Household books, described by Gehrer as “essentially the Google of the 18th-century household”, are collections of recipes and medical remedies put together by women to help with managing their homes – a task that Austen failed to enjoy. She wrote to Cassandra of the “torments of rice puddings and apple dumplings” when hosting a house of guests, and of how “composition seems to me Impossible, with a head full of joints of Mutton & doses of rhubarb”.
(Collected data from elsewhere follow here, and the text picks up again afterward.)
(** Lines 82-87. The packets are distinct arrays, so the two assignments
    of the second branch touch different elements. *)
Definition assignMarkers (resultArray : list (list Z)) : list (list Z) :=
  if JS.len resultArray =? 1 then
    alter (setMarker PACKET_ONLY) 0%nat resultArray
  else if JS.len resultArray >? 1 then
    let marked := alter (setMarker PACKET_FIRST) 0%nat resultArray in
    alter (setMarker PACKET_LAST) (length marked - 1)%nat marked
  else resultArray.

Definition initialSplitter : splitter := Splitter [] [PACKET_MIDDLE].

(** Lines 63-87: the logical packets, with their role markers. *)
Definition logicalPackets (frames : string)
    (placementPositions : gmap string Z) (colors : gmap string string)
  : JS.completion (list (list Z)) :=
  JS.bind
    (JS.foldM (forEachFrame placementPositions colors)
              (JS.split "p" frames) initialSplitter)
    (fun st => JS.Returns (assignMarkers (resultArray st ++ [tempArray st]))).

(** Lines 89-94: wrap every packet and concatenate. *)
Definition wrapPackets (resultArray : list (list Z)) : list Z :=
  fold_left (fun finalResultArray currentArray =>
               finalResultArray ++ wrapBytes currentArray)
            resultArray [].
Austen and Lloyd became friends in 1789, when Austen was 13 and Lloyd 23; a teenage Jane dedicated her comic novella, Frederic and Elfrida, to Lloyd. She moved in with the Austens in Southampton in 1805, then to Chawton in 1809. Austen described her in a letter as “the friend & Sister under every circumstance” to Cassandra.

Lloyd’s original book was sold in 1956 by an Austen descendant to the Jane Austen Memorial Trust for £5, and put on display in Chawton, where Gehrer first saw it. “I was fascinated,” she said. “I thought about Martha living in the cottage all that time with Jane, what she saw, what she heard. Those were Jane’s most productive years – can you imagine those conversations?”

The book also includes a recipe for Austen’s favourite drink, mead (“To every Gallon of Water, put four pound of honey …”), as well as the only surviving recipes written by Austen’s mother (a “Very good white Sauce for boil’d Carp”) and Sir Francis Austen, Jane’s brother, Lloyd’s eventual husband and a Royal Navy officer. He contributed a recipe for Fish Sauce: “Take two Heads of Garlick, cutting each clove in halves; add 1 oz: of Cayenne Pepper, 2 spoonfuls of Indian Soy, 2 oz: of walnut Ketchup or pickle, put them in a Quart Bottle, fill it with cold Vinegar; Cork it close & shake it well – It is fit for use in a Month & will keep good for years”.

Although some of Lloyd’s writing in the book was published in the 1970s, this is the first facsimile edition, with the stained pages giving an insight into a 19th-century kitchen. Gehrer also includes transcriptions of the handwritten recipes.

Gehrer said readers would spot connections between Austen’s books and Lloyd’s. “I really wish that there were marginal notes that said ‘Oh, this is Jane’s favourite,’ but we just don’t have that. What we can do is make connections between what Martha collected and what Jane put in her letters and novels,” she said.

She pointed to Lloyd’s inclusion of several French dishes such as “Blanch Mange”, “Jaune Mange”, crêpes or “Thin Cream Pancake, call’d Quire of paper”, “Fricassee Turnips” and “A Harrico of Mutton”. In Pride and Prejudice, Mrs Bennet swoons over Mr Darcy’s aspirational lifestyle – “I suppose he has two or three French cooks at least” – while Jane herself wrote that she “had some ragout veal, and I mean to have some haricot mutton to-morrow”.

“Martha writes about whipped syllabub, which comes up in Jane’s juvenilia. Mrs Austen is curing hams in Jane’s letters, and sure enough there are recipes for that, with Martha noting that she’d rather have a little more sugar and a little less salt,” said Gehrer. “You can see life going on with the Austens, life going on with the Lloyds, you can piece together a day at Chawton. There are many people in the culinary history world who focus on what the kings and queens had, and I appreciate that. But for me, I enjoy this everyday slice of life.”

Gehrer has made several of Lloyd’s recipes, including toasted cheese sandwiches, pea soup and “A Receipt to Curry after the India Manner”. The only letdown? “I’m not fond of the gooseberry cheese – it’s kind of a solid jelly and gooseberry is not one of my favourite fruits to start with.”

“If you read every recipe, you can see that ingredients come from around the globe, but the vast majority were grown, raised or sourced locally: eggs, cream, butter, pork, poultry, mutton, beef, venison. Fruits were from the nearby orchard or soft fruit bushes. Vegetables and herbs were from the kitchen garden,” she said. “Today, if you cook extensively from Martha’s book, you’ll do a fine job at supporting local agriculture.”